L’histoire : Florent-Claude Labrouste, ingénieur agronome de son état, traîne son mal de vivre et ses échecs sentimentaux, qu’il raconte dans le détail, avec ce qu’il faut de bravade, cela va sans dire. Il porte son regard désabusé sur un monde en crise, ayant perdu toute ambition d’agir : "l’idée qu’on ne peut de toute façon pas grand-chose à quoi que ce soit finissait tranquillement par s’imposer". Et il y a notamment des pages éprouvantes sur le mal-être des éleveurs de Normandie. On est bien dans l’univers Houllebecquien : déprimé, désespéré, pataugeant dans la névrose obsessionnelle d’un anti-héros. On pourrait croire que tout est foutu…
On n’est pas surpris du climat dépressif d’un roman de Houellebecq…
C’est là qu’il faut lire entre les lignes, ou plutôt retrouver au détour d’une page un brin d’espoir : "j’ai connu le bonheur, je sais ce que c’est, je peux en parler avec compétence, et je connais aussi sa fin…", confesse le narrateur qui ajoute encore : "Le monde extérieur était dur, impitoyable aux faibles, il ne tenait presque jamais ses promesses, et l’amour restait la seule chose en laquelle on puisse encore, peut-être, avoir la foi". Il salue enfin "ces petites personnes admirables qui permettent le fonctionnement de la société dans une période globalement inhumaine et merdique". N’allez pas croire que le héros de Houellebecq ou l’auteur lui-même sont devenus de joyeux drilles, et je vous rassure : allergique au bonheur, le romancier tient à sa réputation sulfureuse… Il y a aussi des scènes obscènes, volontairement morbides et violentes.
Est-ce nécessaire au roman ? Houellebecq fascine aussi pour sa capacité à transgresser…
Mettre une écriture talentueuse au service d’un art consommé de la provocation n’a pas selon moi grand intérêt.

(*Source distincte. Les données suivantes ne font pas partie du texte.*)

Lemma parse_int16 (register : Register) (w : Z) :
  r_type register = "int16" -> word w ->
  parseRegisterValue register (buffer_of_words [w])
  = Return (JNum (of_Z (signed16 w))).
Proof.
  intros Hty Hw. switch_on Hty.
  change (buffer_of_words [w]) with (word_bytes w ++ []).
  rewrite readInt16BE_word by assumption. reflexivity.
Qed.

(** The int32 case sign-extends the low word too: the words
    [lo = 0x8000, hi = 0x0000] of the value 32768 decode to -32768. *)
Example parse_int32_low_word_signed :
  parseRegisterValue int32_register (buffer_of_words [0x8000; 0x0000])
  = Return (JNum (of_Z (- 32768))).
Proof. vm_compute. reflexivity. Qed.

Lemma encode_uint16 (register : Register) (v : Z) :
  r_type register = "uint16" -> (1 <= r_length register)%nat -> word v ->
  encodeRegisterValue register (of_Z v) = Return [of_Z v].
Proof.
  intros Hty Hlen Hv. switch_on Hty.
  destruct (allocUnsafe_two _ Hlen) as [rest ->].
  rewrite writeUInt16BE_0, bind_Return by assumption.
  rewrite readUInt16BE_0, word_of_bytes by assumption. reflexivity.
Qed.

Lemma mod_word (v : Z) : word (v mod 2 ^ 16).
Proof. unfold word. apply Z.mod_pos_bound. lia. Qed.

Lemma u8_mod_word (v : Z) : u8 (v mod 2 ^ 16) = u8 v.
Proof.
  rewrite <- (u8_mod (v mod 2 ^ 16)), <- (u8_mod v). f_equal.
  change (2 ^ 16) with 65536. Z.div_mod_to_equations. lia.
Qed.

Lemma encode_int16 (register : Register) (v : Z) :
  r_type register = "int16" -> (1 <= r_length register)%nat ->
  - 2 ^ 15 <= v < 2 ^ 15 ->
  encodeRegisterValue register (of_Z v) = Return [of_Z (v mod 2 ^ 16)].
Proof.
  intros Hty Hlen Hv. switch_on Hty.
  destruct (allocUnsafe_two _ Hlen) as [rest ->].
  rewrite writeInt16BE_ok by (assumption || reflexivity).
  cbn [insert list_insert Nat.add]. rewrite bind_Return, readUInt16BE_0.
  rewrite <- (u8_mod_word v), word_of_bytes by apply mod_word. reflexivity.
Qed.

(** The two words [value & 0xFFFF] and [(value >> 16) & 0xFFFF]. *)
Lemma js_low_word (v : Z) :
  js_and (of_Z v) (of_Z 0xFFFF) = of_Z (v mod 2 ^ 16).
Proof.
  unfold js_and. rewrite !ToInt32_of_Z. f_equal.
  change (int32 65535) with (Z.ones 16). rewrite Z.land_ones by lia.
  unfold int32.
  change (2 ^ 32) with 4294967296. change (2 ^ 31) with 2147483648.
  change (2 ^ 16) with 65536. Z.div_mod_to_equations. lia.
Qed.

Lemma int32_shift_mod (v : Z) : (int32 v / 2 ^ 16) mod 2 ^ 16 = (v / 2 ^ 16) mod 2 ^ 16.
Proof.
  unfold int32.
  change (2 ^ 32) with 4294967296. change (2 ^ 31) with 2147483648.
  change (2 ^ 16) with 65536. Z.div_mod_to_equations. lia.
Qed.

Lemma js_high_word (v : Z) :
  js_and (js_sar (of_Z v) (of_Z 16)) (of_Z 0xFFFF) = of_Z ((v / 2 ^ 16) mod 2 ^ 16).
Proof.
  unfold js_sar. rewrite js_low_word. f_equal.
  rewrite ToInt32_of_Z, ToUint32_of_Z.
  change (16 mod 2 ^ 32 mod 32) with 16.
  rewrite Z.shiftr_div_pow2 by lia. apply int32_shift_mod.
Qed.

Lemma encode_uint32 (register : Register) (v : Z) :
  r_type register = "uint32" -> (2 <= r_length register)%nat ->
  encodeRegisterValue register (of_Z v)
  = Return [of_Z (v mod 2 ^ 16); of_Z ((v / 2 ^ 16) mod 2 ^ 16)].
Proof.
  intros Hty Hlen. switch_on Hty.
  destruct (allocUnsafe_four _ Hlen) as [rest ->].
  rewrite js_low_word, js_high_word.
  rewrite writeUInt16BE_0, bind_Return by apply mod_word.
  rewrite writeUInt16BE_2, bind_Return by apply mod_word.
  rewrite readUInt16BE_0, readUInt16BE_2, !bind_Return.
  rewrite !word_of_bytes by apply mod_word. reflexivity.
Qed.

Lemma buffer_of_registers_of_Z (ws : list Z) :
  buffer_of_registers (map of_Z ws) = buffer_of_words ws.
Proof.
  unfold buffer_of_registers. f_equal. rewrite map_map.
  rewrite <- (map_id ws) at 2. apply map_ext. apply to_integer_of_Z.
Qed.

Lemma roundtrip_uint16 (register : Register) (v : Z) :
  r_type register = "uint16" -> (1 <= r_length register)%nat -> word v ->
  roundtrip register (of_Z v) = Return (JNum (of_Z v)).
Proof.
  intros Hty Hlen Hv. unfold roundtrip.
  rewrite encode_uint16, bind_Return by assumption.
  change [of_Z v] with (map of_Z [v]).
  rewrite buffer_of_registers_of_Z. apply parse_uint16; assumption.
Qed.
(** * Nominatim forward search: token graph, tokenizer, token assignment,
      the database searches, the regex preprocessor and the import
      command, embedded from the Python sources.

    Conventions of the embedding.
    - Python [float] penalties of tokens and assignments are modelled
      as exact rationals ([Q]).  The accuracy of a row or of a search
      result is a double ([Double.t]): a sum of accuracies is rounded to
      the nearest double, ties to even, as IEEE 754 has it; overflow and
      NaN are left out.
    - A Python [str] is the [string] of its UTF-8 encoding; lengths and
      the tests of characters ([isdigit], [isspace]) are those of its
      code points, with the tables of Unicode 14.
    - Token slots and list indexes are [nat]; differences of slots and
      database integers are [Z].
    - A raised exception (IndexError, TypeError, ValueError,
      AssertionError) is the result [None] of an [option]-valued
      function.
    - What a query reads from the database is a parameter of the
      function that runs it; an SQL condition is a syntax tree, with the
      evaluation SQL gives it.
    - The calls of the import command into the import tools are the
      steps of a run, in their order; they are taken to return. *)

From Stdlib Require Import ZArith QArith Qpower Qround Qabs Lia Lqa Bool Btauto
  Ascii String Sorted.
From stdpp Require Import gmap strings list.

Local Open Scope string_scope.
Local Open Scope list_scope.
Local Open Scope nat_scope.

(** ** Small helpers shared by all modules *)

(** Python [range(a, b)]. *)
Definition range (a b : nat) : list nat := seq a (b - a).

(** [' '.join(l)]. *)
Fixpoint join_space (l : list string) : string :=
  match l with
  | [] => ""
  | [x] => x
  | x :: r => x +:+ " " +:+ join_space r
  end.

(** [l[i:j]]. *)
Definition slice {A} (l : list A) (i j : nat) : list A := take (j - i) (drop i l).

(** ** Python strings

    A Python [str] is a sequence of Unicode code points.  It is modelled
    by the [string] that holds its UTF-8 encoding: the literals below
    are such encodings, two strings are equal when their encodings are,
    and joining strings joins the encodings.  What Python counts or
    tests character by character is counted or tested on the code points
    the encoding decodes to.  A byte below 128 is an ASCII character and
    part of no other character, so that a split at an ASCII character is
    a split at its byte; and a string is empty when its encoding is. *)

(** A byte [10xxxxxx] continues a character; any other byte starts one
    and holds its leading bits. *)
Definition is_continuation (b : N) : bool := ((128 <=? b) && (b <? 192))%N.

Definition lead_bits (b : N) : N :=
  (if b <? 128 then b
   else if b <? 224 then b - 192
   else if b <? 240 then b - 224
   else b - 240)%N.

(** The code points of the bytes, [cur] being the character under way. *)
Fixpoint decode (cur : option N) (bytes : list ascii) : list N :=
  match bytes with
  | [] => option_list cur
  | a :: bytes =>
      let b := N_of_ascii a in
      if is_continuation b then
        match cur with
        | Some c => decode (Some (c * 64 + (b - 128))%N) bytes
        | None => decode (Some (b - 128)%N) bytes
        end
      else option_list cur ++ decode (Some (lead_bits b)) bytes
  end.

(** [[c for c in s]]: the characters of the string. *)
Definition chars (s : string) : list N := decode None (list_ascii_of_string s).

(** [len(s)]. *)
Definition len (s : string) : nat := length (chars s).

Definition in_ranges (c : N) (ranges : list (N * N)) : bool :=
  existsb (fun '(lo, hi) => (lo <=? c) && (c <=? hi))%N ranges.

(** The characters [c] with [c.isdigit()]: those of the numeric types
    Digit and Decimal of Unicode 14, in ranges of code points. *)
Definition DIGIT_RANGES : list (N * N) :=
  [(48, 57); (178, 179); (185, 185); (1632, 1641); (1776, 1785);
   (1984, 1993); (2406, 2415); (2534, 2543); (2662, 2671); (2790, 2799);
   (2918, 2927); (3046, 3055); (3174, 3183); (3302, 3311); (3430, 3439);
   (3558, 3567); (3664, 3673); (3792, 3801); (3872, 3881); (4160, 4169);
   (4240, 4249); (4969, 4977); (6112, 6121); (6160, 6169); (6470, 6479);
   (6608, 6618); (6784, 6793); (6800, 6809); (6992, 7001); (7088, 7097);
   (7232, 7241); (7248, 7257); (8304, 8304); (8308, 8313); (8320, 8329);
   (9312, 9320); (9332, 9340); (9352, 9360); (9450, 9450); (9461, 9469);
   (9471, 9471); (10102, 10110); (10112, 10120); (10122, 10130);
   (42528, 42537); (43216, 43225); (43264, 43273); (43472, 43481);
   (43504, 43513); (43600, 43609); (44016, 44025); (65296, 65305);
   (66720, 66729); (68160, 68163); (68912, 68921); (69216, 69224);
   (69714, 69722); (69734, 69743); (69872, 69881); (69942, 69951);
   (70096, 70105); (70384, 70393); (70736, 70745); (70864, 70873);
   (71248, 71257); (71360, 71369); (71472, 71481); (71904, 71913);
   (72016, 72025); (72784, 72793); (73040, 73049); (73120, 73129);
   (92768, 92777); (92864, 92873); (93008, 93017); (120782, 120831);
   (123200, 123209); (123632, 123641); (125264, 125273); (127232, 127242);
   (130032, 130041)]%N.

(** The decimal digits among them, which [int()] converts; within each
    range the digits 0 to 9 follow each other. *)
Definition DECIMAL_RANGES : list (N * N) :=
  [(48, 57); (1632, 1641); (1776, 1785); (1984, 1993); (2406, 2415);
   (2534, 2543); (2662, 2671); (2790, 2799); (2918, 2927); (3046, 3055);
   (3174, 3183); (3302, 3311); (3430, 3439); (3558, 3567); (3664, 3673);
   (3792, 3801); (3872, 3881); (4160, 4169); (4240, 4249); (6112, 6121);
   (6160, 6169); (6470, 6479); (6608, 6617); (6784, 6793); (6800, 6809);
   (6992, 7001); (7088, 7097); (7232, 7241); (7248, 7257); (42528, 42537);
   (43216, 43225); (43264, 43273); (43472, 43481); (43504, 43513);
   (43600, 43609); (44016, 44025); (65296, 65305); (66720, 66729);
   (68912, 68921); (69734, 69743); (69872, 69881); (69942, 69951);
   (70096, 70105); (70384, 70393); (70736, 70745); (70864, 70873);
   (71248, 71257); (71360, 71369); (71472, 71481); (71904, 71913);
   (72016, 72025); (72784, 72793); (73040, 73049); (73120, 73129);
   (92768, 92777); (92864, 92873); (93008, 93017); (120782, 120831);
   (123200, 123209); (123632, 123641); (125264, 125273); (130032, 130041)]%N.

(** The characters [c] with [c.isspace()], which [str.strip()] removes. *)
Definition SPACE_RANGES : list (N * N) :=
  [(9, 13); (28, 32); (133, 133); (160, 160); (5760, 5760); (8192, 8202);
   (8232, 8233); (8239, 8239); (8287, 8287); (12288, 12288)]%N.

(** [c.isdigit()], [c.isspace()] and [s.isdigit()]. *)
Definition char_isdigit (c : N) : bool := in_ranges c DIGIT_RANGES.

Definition char_isspace (c : N) : bool := in_ranges c SPACE_RANGES.

Definition isdigit (s : string) : bool :=
  negb (len s =? 0) && forallb char_isdigit (chars s).

(** The value of a decimal digit. *)
Definition decimal_value (c : N) : option Z :=
  match List.find (fun '(lo, hi) => (lo <=? c) && (c <=? hi))%N DECIMAL_RANGES with
  | Some (lo, _) => Some (Z.of_N ((c - lo) mod 10))
  | None => None
  end.

(** ** Python floats

    A finite Python [float] is a binary64 number: an integer mantissa of
    at most 53 bits times a power of two, whose exponent is at least
    -1074.  An operation on floats returns the double nearest to the
    exact result, ties going to the even mantissa. *)

Section Floats.
Local Open Scope Q_scope.

(** The [k] with [2 ^ k <= a < 2 ^ (k + 1)], for a positive [a]. *)
Definition floor_log2 (a : Q) : Z :=
  let k := (Z.log2 (Qnum a) - Z.log2 (Z.pos (Qden a)))%Z in
  if Qle_bool (2 ^ k) a then k else (k - 1)%Z.
(** [getPost(id, userId?)], for an [id] as the store holds it.  The text
    a caller sends is read as a uuid first: see [get_api_posts_id]. *)
Definition getPost (id : string) (userId : option string) (db : DB)
  : option PostWithTags.t :=
  let query := select_from_posts (fields userId) db in
  let query :=
    match userId with
    | Some uid => if truthy userId then leftJoin_favorites uid db query else query
    | None => query
    end in
  let query := where_ (fun j => String.eqb (posts.id (j_post j)) id) query in
  let results := run query in
  match results with
  | [] => None
  | r0 :: _ =>
      let postWithTags :=
        {| PostWithTags.post := Row.post r0; PostWithTags.user := Row.user r0;
           PostWithTags.tags := []; PostWithTags.isFavorited := Row.isFavorited r0 |} in
      Some
        (fold_left
           (fun (acc : PostWithTags.t) (row : Row.t) =>
              match Row.tag row with
              | Some tag =>
                  if negb (existsb (fun t => String.eqb (tags.id t) (tags.id tag))
                             (PostWithTags.tags acc))
                  then {| PostWithTags.post := PostWithTags.post acc;
                          PostWithTags.user := PostWithTags.user acc;
                          PostWithTags.tags := PostWithTags.tags acc ++ [tag];
                          PostWithTags.isFavorited := PostWithTags.isFavorited acc |}
                  else acc
              | None => acc
              end)
           results postWithTags)
  end.
(** ** Delayed rewards

    The statements of this section use one more law of the arithmetic,
    [0 + x = x], which holds of floats (up to the sign of zero). *)

Section DelayedMode.
Context {R : Type} `{Scalar R}.
Hypothesis add_0_l : forall x : R, add zero x = x.

Lemma np_sum_zeros k : np_sum (replicate k (zero : R)) = zero.
Proof.
  unfold np_sum. induction k as [|k IH]; [done|].
  simpl. by rewrite add_0_r.
Qed.

Lemma np_sum_delayed k (s : R) : np_sum (replicate k zero ++ [s]) = s.
Proof.
  unfold np_sum. rewrite foldl_app. simpl.
  fold (np_sum (replicate k (zero : R))). by rewrite np_sum_zeros, add_0_l.
Qed.

(** Return-to-go of a series that pays [s] on its last step only. *)
Lemma discount_cumsum_delayed k (s : R) :
  discount_cumsum (replicate k zero ++ [s]) one = Some (replicate (k + 1) s).
Proof.
  set (x := replicate k zero ++ [s]).
  assert (Hlen : length x = k + 1)
    by (unfold x; rewrite length_app, length_replicate; done).
  destruct (discount_cumsum_spec x one) as (dc & Hdc & Hl & Hlast & Hrec).
  { unfold x. by destruct (replicate k zero). }
  rewrite Hdc. f_equal.
  assert (Hall : forall d, d <= k -> dc !! (k - d) = Some s).
  { induction d as [|d IH]; intros Hd.
    - rewrite Nat.sub_0_r. rewrite Hlen in Hlast.
      replace (k + 1 - 1) with k in Hlast by lia. rewrite Hlast.
      unfold x. apply list_lookup_middle. by rewrite length_replicate.
    - destruct (Hrec (k - S d)) as (xt & nxt & Hxt & Hnxt & Ht); [lia|].
      replace (k - S d + 1) with (k - d) in Hnxt by lia.
      rewrite IH in Hnxt by lia. injection Hnxt as <-.
      unfold x in Hxt. rewrite lookup_app_l in Hxt by (rewrite length_replicate; lia).
      apply lookup_replicate in Hxt as [-> _].
      by rewrite Ht, mul_1_l, add_0_l. }
  apply list_eq. intros i.
  destruct (decide (i < k + 1)) as [Hi|Hi].
  - rewrite lookup_replicate_2 by done.
    replace i with (k - (k - i)) by lia. apply Hall. lia.
  - rewrite !lookup_ge_None_2; [done| |]; rewrite ?length_replicate; lia.
Qed.

Lemma load_path_delayed_rtg (p : Path) :
  rewards p <> [] ->
  exists p', load_path delayed p = Some p' /\
    rtg p' = Some (replicate (length (rewards p)) (np_sum (rewards p))) /\
    np_sum (rewards p') = np_sum (rewards p).
Proof.
  intros Hne. unfold load_path.
  destruct (rewards p) as [|xl xs _] eqn:Er using rev_ind; [done|].
  rewrite delayed_rewards_spec, bind_Some_l, discount_cumsum_delayed, bind_Some_l.
  eexists. split; [done|]. simpl.
  rewrite length_app, np_sum_delayed. done.
Qed.

Lemma load_path_total_return mode (p p' : Path) :
  load_path mode p = Some p' -> np_sum (rewards p') = np_sum (rewards p).
Proof.
  intros Hload. destruct mode.
  - unfold load_path in Hload. rewrite bind_Some_l in Hload.
    destruct (discount_cumsum (rewards p) one); [|done].
    rewrite bind_Some_l in Hload. by injection Hload as <-.
  - destruct (load_path_delayed_rtg p) as (p'' & Hp'' & _ & Hsum).
    { intros E. apply (load_path_None delayed p) in E. congruence. }
    congruence.
  - unfold load_path in Hload. rewrite bind_Some_l in Hload.
    destruct (discount_cumsum (rewards p) one); [|done].
    rewrite bind_Some_l in Hload. by injection Hload as <-.
Qed.

Lemma select_trajectories_ext (pct_traj : R) (t1 t2 : list Path) :
  traj_lens_of t1 = traj_lens_of t2 ->
  traj_total_return_of t1 = traj_total_return_of t2 ->
  select_trajectories pct_traj t1 = select_trajectories pct_traj t2.
Proof.
  intros Hl Hr. unfold select_trajectories.
  assert (Hn : length t1 = length t2).
  { unfold traj_lens_of in Hl. apply (f_equal length) in Hl.
    by rewrite !length_map in Hl. }
  by rewrite Hl, Hr, Hn.
Qed.
(** * Tornet hidden-service scanner: a shallow embedding

    Source: [tornet/modules/hidden_service_scanner.py], class
    [HiddenServiceScanner].

    Python strings are modelled as [string]; a character stands for a code
    point below 256.  The results dictionary is a [gmap string Result], the
    work queue a FIFO list.  Threads are modelled by an interleaving
    semantics: every atomic action of a worker or of the thread running
    [start] is one step of [thread_step]. *)

From Stdlib Require Import Ascii.
From stdpp Require Import base option list sorting gmap strings pretty.

(** * Part I: definitions *)

(** ** Python string methods used by the scanner *)

Module PyStr.

(** [str.isspace] on one character, for code points below 256:
    TAB..CR, FS..US, SPACE, NEL and NBSP. *)
Definition isspace (c : ascii) : bool :=
  let n := nat_of_ascii c in
  ((9 <=? n) && (n <=? 13)) || ((28 <=? n) && (n <=? 32))
  || (n =? 133) || (n =? 160).

Fixpoint lstrip (s : string) : string :=
  match s with
  | String c s' => if isspace c then lstrip s' else s
  | EmptyString => EmptyString
  end.

Definition rstrip (s : string) : string :=
  String.rev (lstrip (String.rev s)).

(** [s.strip()] *)
Definition strip (s : string) : string := rstrip (lstrip s).

(** [s.startswith(p)] *)
Definition startswith (s p : string) : bool := Stdlib.Strings.String.prefix p s.

(** [s.endswith(p)] *)
Definition endswith (s p : string) : bool :=
  Stdlib.Strings.String.prefix (String.rev p) (String.rev s).

(** [sub in s] *)
Fixpoint contains (sub s : string) : bool :=
  Stdlib.Strings.String.prefix sub s ||
  match s with
  | String _ s' => contains sub s'
  | EmptyString => false
  end.

(** Truth value of a string: [if s]. *)
Definition truthy (s : string) : bool :=
  match s with EmptyString => false | _ => true end.

(** Iterating a text file opened with universal newlines: each item ends
    at a line terminator (LF, CR or CRLF, all given back as LF) or at the
    end of the text. *)
Fixpoint iter_lines_go (cur : string) (s : string) : list string :=
  match s with
  | EmptyString =>
      match cur with EmptyString => [] | _ => [String.rev cur] end
  | String c s' =>
      if Ascii.eqb c "010" then
        String.rev (String "010" cur) :: iter_lines_go EmptyString s'
      else if Ascii.eqb c "013" then
        match s' with
        | String c' s'' =>
            if Ascii.eqb c' "010" then
              String.rev (String "010" cur) :: iter_lines_go EmptyString s''
            else
              String.rev (String "010" cur) :: iter_lines_go EmptyString s'
        | EmptyString => [String.rev (String "010" cur)]
        end
      else iter_lines_go (String c cur) s'
  end.

Definition iter_lines (text : string) : list string :=
  iter_lines_go EmptyString text.

(** [str(x)] inside an f-string for a value that may be [None]. *)
Definition str_opt (o : option string) : string := default "None" o.

End PyStr.

(** The newline character written by the report. *)
Definition nl : string := String "010" EmptyString.

(** ** Data model *)

(** Exceptions, split the way the scanner's handlers split them:
    [requests.exceptions.RequestException] and every other [Exception].
    The message is what [str(e)] gives. *)
Inductive exn : Type :=
| RequestException (msg : string)
| OtherException (msg : string).

Definition str_exn (e : exn) : string :=
  match e with
  | RequestException msg => msg
  | OtherException msg => msg
  end.

(** A call either returns or raises. *)
Inductive outcome (A : Type) : Type :=
| Return (a : A)
| Raise (e : exn).
Arguments Return {A} a.
Arguments Raise {A} e.

(** What the scanner reads of a [requests.Response]. *)
Record Response : Type := {
  status_code : Z;
  headers_get : string -> option string;
  text : string
}.

(** What the scanner reads of a parsed document: [soup.title] and
    [soup.find_all(name)]. *)
Record Tag : Type := { tag_text : string }.

Record Soup : Type := {
  soup_title : option Tag;
  soup_find_all : string -> list Tag
}.

(** The external collaborators at the moment a thread acts: the HTTP
    session behind the proxy, the HTML parser and the clock. *)
Record World : Type := {
  session_get : string -> outcome Response;
  BeautifulSoup : string -> outcome Soup;
  time_time : Z;
  time_strftime : string
}.

(** The dictionary built by [_scan_domain]. *)
Record ScanInfo : Type := {
  status : string;
  response_code : option Z;
  title : option string;
  server : option string;
  content_type : option string;
  links : nat;
  scan_time : Z
}.

(** A value of the results dictionary: the dictionary of [_scan_domain],
    or the two-key dictionary [{'status': 'error', 'error': str(e)}]
    written by the worker's handler. *)
Inductive Result : Type :=
| Scan (r : ScanInfo)
| ErrorDict (error : string).

Definition result_status (r : Result) : string :=
  match r with
  | Scan r => status r
  | ErrorDict _ => "error"
  end.

(** The input path as the file system shows it to [_load_onion_domains]. *)
Inductive File : Type :=
| Missing
| Unreadable (e : exn)
| Readable (content : string).

(** The fields of [HiddenServiceScanner] that change during a scan. *)
Record Scanner : Type := {
  threads : nat;
  queue : list string;
  results : gmap string Result;
  active_count : nat;
  total_count : nat
}.

(** [__init__] *)
Definition init (n : nat) : Scanner :=
  {| threads := n; queue := []; results := ∅;
     active_count := 0; total_count := 0 |}.

Definition set_queue (q : list string) (s : Scanner) : Scanner :=
  {| threads := threads s; queue := q; results := results s;
     active_count := active_count s; total_count := total_count s |}.

Definition set_results (m : gmap string Result) (s : Scanner) : Scanner :=
  {| threads := threads s; queue := queue s; results := m;
     active_count := active_count s; total_count := total_count s |}.

Definition set_active_count (n : nat) (s : Scanner) : Scanner :=
  {| threads := threads s; queue := queue s; results := results s;
     active_count := n; total_count := total_count s |}.

Definition set_total_count (n : nat) (s : Scanner) : Scanner :=
  {| threads := threads s; queue := queue s; results := results s;
     active_count := active_count s; total_count := n |}.

(** ** [_load_onion_domains] *)

(** The body of [for line in f]. *)
Definition load_line (domains : list string) (line : string) : list string :=
  let domain := PyStr.strip line in
  if PyStr.truthy domain && PyStr.endswith domain ".onion" then
    let domain :=
      if negb (PyStr.startswith domain "http")
      then "http://" +:+ domain else domain in
    domains ++ [domain]
  else domains.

Mais c’est aussi la force de la littérature de pouvoir tout dire, tout aborder, au risque de choquer, vous voilà prévenu. Ce n’est pas le plus intéressant. Non, ce qui est touchant et aussi inquiétant, c’est la noirceur, l’absence de perspective du narrateur, qui se trouve "dénué de désirs comme de raisons de vivre", qui n’arrive pas à aimer, qui survit dans une chambre d’hôtel pour fumeurs. Un héros triste et désenchanté qui serait le portrait-type de nos contemporains, condamnés à la solitude. "Les hommes en général ne savent pas vivre, ils n’ont aucune vraie familiarité avec la vie, ils ne s’y sentent jamais tout à fait à leur aise". C’est sûr, la vie est dure, mais pas seulement. Et on souhaite à Houellebecq de ne pas trop ressembler à son personnage, même si ça fait partie de son plan com’.
Nous aussi on aura parlé de Sérotonine de Michel Houellebecq, publié chez Flammarion. Merci Christophe !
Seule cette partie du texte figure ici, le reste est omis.